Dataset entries
##############################
(** [main], from the start of its [try] block; the result is the exit
    status. *)
Definition main (args : Args) : M (State HttpWorld) Z :=
  logger_info "================";;
  logger_info "GitHub Commit Data Collector Starting";;
  logger_info "================";;
  try_except
    (load_env files;;
     (* Validate configuration *)
     validate_config files;;
     (* Get configurations *)
     let* api_config := get_api_config files int_of_str in
     let* output_config := get_output_config files in
     (* Initialize GitHub client *)
     let* token := get_github_token files in
     let* github_client :=
       call (github_client.init token (ac_api_url api_config) (ac_timeout api_config)
               (ac_max_retries api_config) (ac_rate_limit_buffer api_config)) in
     (* Test connection if requested *)
     if args_test_connection args then
       logger_info "Testing GitHub API connection...";;
       let* ok := call (github_client.test_connection env github_client) in
       if ok then logger_info "Connection test successful!";; ret 0
       else logger_error "Connection test failed!";; ret 1
     else
       (* Initialize team mapper *)
       let* team_config := load_team_mapping files in
       let* team_mapper := TeamMapper_init team_config in
       (* Initialize data collector *)
       let* data_collector :=
         DataCollector_init team_mapper (negb (args_no_detailed_commits args)) true in
       (* Determine repositories to collect from *)
       let* repos_config :=
         if truthy (args_repo args) then
           ret (Some [{| cfg_url := args_repo args;
                         cfg_branch := Some (args_branch args);
                         cfg_enabled := Value true;
                         cfg_filters := Absent |}])
         else
           let* repos_config := load_repositories files in
           match repos_config with
           | [] =>
               logger_error
                 "No repositories configured. Use --repo or configure repositories.yaml";;
               ret None
           | _ => ret (Some repos_config)
           end in
       match repos_config with
       | None => ret 1
       | Some repos_config =>
           (* Prepare filters *)
           let* global_filters := get_filter_config files in
           let* global_filters := override "date_from" (args_date_from args) global_filters in
           let* global_filters := override "date_to" (args_date_to args) global_filters in
           let* global_filters := override "author" (args_author args) global_filters in
           logger_info "Collecting commits from {len(repos_config)} repository(ies)";;
           (match global_filters with
            | Some m =>
                if bool_decide (size m = 0%nat) then ret tt
                else logger_info "Active filters: {global_filters}"
            | None => ret tt
            end);;
           (* Collect commits *)
           let* all_commits :=
             collect_multiple_repositories (client := api_client env fuel github_client)
               data_collector repos_config global_filters in
           match all_commits with
           | [] => logger_warning "No commits collected!";; ret 0
           | _ => finish args all_commits repos_config global_filters
           end
       end)
    (fun e => logger_error "Fatal error: {e}";; ret 1).
End Main.

(** *** Vocabulary for the resolver properties *)

(** The methods of a [BranchDetector] other than [clear_cache]. *)
Inductive DetectorCall : Type :=
  | CallDetect (owner repo : string)
  | CallValidate (owner repo branch : string)
  | CallFallback (owner repo : string) (preferred_branch : option string).

Definition run_call {W} {client : GitHubClient W} (c : DetectorCall)
    (s : State W) : State W :=
  match c with
  | CallDetect owner repo => snd (detect_default_branch owner repo s)
  | CallValidate owner repo branch => snd (validate_branch owner repo branch s)
  | CallFallback owner repo preferred =>
      snd (get_branch_with_fallback owner repo preferred s)
  end.

Definition run_calls {W} {client : GitHubClient W} (cs : list DetectorCall)
    (s : State W) : State W :=
  fold_left (fun s c => run_call c s) cs s.

(** A client for tests: it answers from fixed tables and records the
    calls made to it. *)
Inductive MockCall : Type :=
  | MInfo (owner repo : string)
  | MCommits (owner repo branch : string)
  | MDetails (owner repo sha : string).

Record MockTables : Type := {
  mock_info : string -> string -> Outcome RepoInfo;
  mock_commits : string -> string -> string -> Outcome (list RawCommit);
  mock_details : string -> string -> string -> Outcome RawCommit
}.

Definition mock_client (t : MockTables) : GitHubClient (list MockCall) :=
  {| get_repository_info := fun owner repo w =>
       (mock_info t owner repo, (w ++ [MInfo owner repo])%list);
     get_commits := fun owner repo branch _ _ _ _ w =>
       (mock_commits t owner repo branch, (w ++ [MCommits owner repo branch])%list);
     get_commit_details := fun owner repo sha w =>
       (mock_details t owner repo sha, (w ++ [MDetails owner repo sha])%list) |}.

Definition initial_state {W} (w : W) : State W :=
  {| world := w; _branch_cache := ∅; log := [] |}.

(** *** Vocabulary for the transport properties *)

(** The request of [_check_rate_limit]. *)
Definition rate_limit_request (self : GitHubAPIClient) : Request :=
  {| url := api_url self +:+ "/rate_limit"; params := None |}.

(** The rate-limit status as [_check_rate_limit] reads it in world [w]:
    [None] when it cannot be read (transport error, error status, no JSON,
    missing key). *)
Definition rate_limit_status (env : HttpEnv) (self : GitHubAPIClient)
    (w : HttpWorld) : option CoreLimit :=
  match http_get env KRateLimit (trace w) (rate_limit_request self) with
  | inl _ => None
  | inr response =>
      if (400 <=? status_code response) && (status_code response <? 600) then None
      else match json response with
           | Some rate_data => rl_core rate_data
           | None => None
           end
  end.

(** The events a computation adds to the trace. *)
Definition events_of {A} (m : M HttpWorld A) (w : HttpWorld) : list Event :=
  drop (length (trace w)) (trace (snd (m w))).

(** The waiting time of the check at the reading [now] of the clock:
    [reset - now + 1], computed in the floats of the host. *)
Definition wait_seconds_of (env : HttpEnv) (reset : Z) (now : Q) : Q :=
  float_of env (float_of env (float_of env (inject_Z reset) - now) + 1).

(** The check goes to sleep for the status [core] read at [now]: the
    quota is at or below the buffer, the reset time is one that
    [datetime.fromtimestamp] accepts, and the waiting time is positive and
    one that [time.sleep] accepts. *)
Definition must_wait (env : HttpEnv) (self : GitHubAPIClient) (core : CoreLimit)
    (now : Q) : Prop :=
  remaining core <= rate_limit_buffer self /\
  fromtimestamp_accepts env (reset core) = true /\
  (0 < wait_seconds_of env (reset core) now)%Q /\
  sleep_accepts env (wait_seconds_of env (reset core) now) = true.

(** The rule as the specification words it: the check sleeps exactly when
    the remaining quota is at or below the buffer. *)
Definition sleeps_iff_at_or_below_buffer (env : HttpEnv) (self : GitHubAPIClient)
    (w : HttpWorld) (core : CoreLimit) : Prop :=
  (exists q, EvSleep q ∈ events_of (github_client._check_rate_limit env self) w)
  <-> remaining core <= rate_limit_buffer self.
##############################
Exact copies of the lines from the one holding "(** The rule" to the end of the entries are all that should be written.

(** The rule as the specification words it: the check sleeps exactly when
    the remaining quota is at or below the buffer. *)
Definition sleeps_iff_at_or_below_buffer (env : HttpEnv) (self : GitHubAPIClient)
    (w : HttpWorld) (core : CoreLimit) : Prop :=
  (exists q, EvSleep q ∈ events_of (github_client._check_rate_limit env self) w)
  <-> remaining core <= rate_limit_buffer self.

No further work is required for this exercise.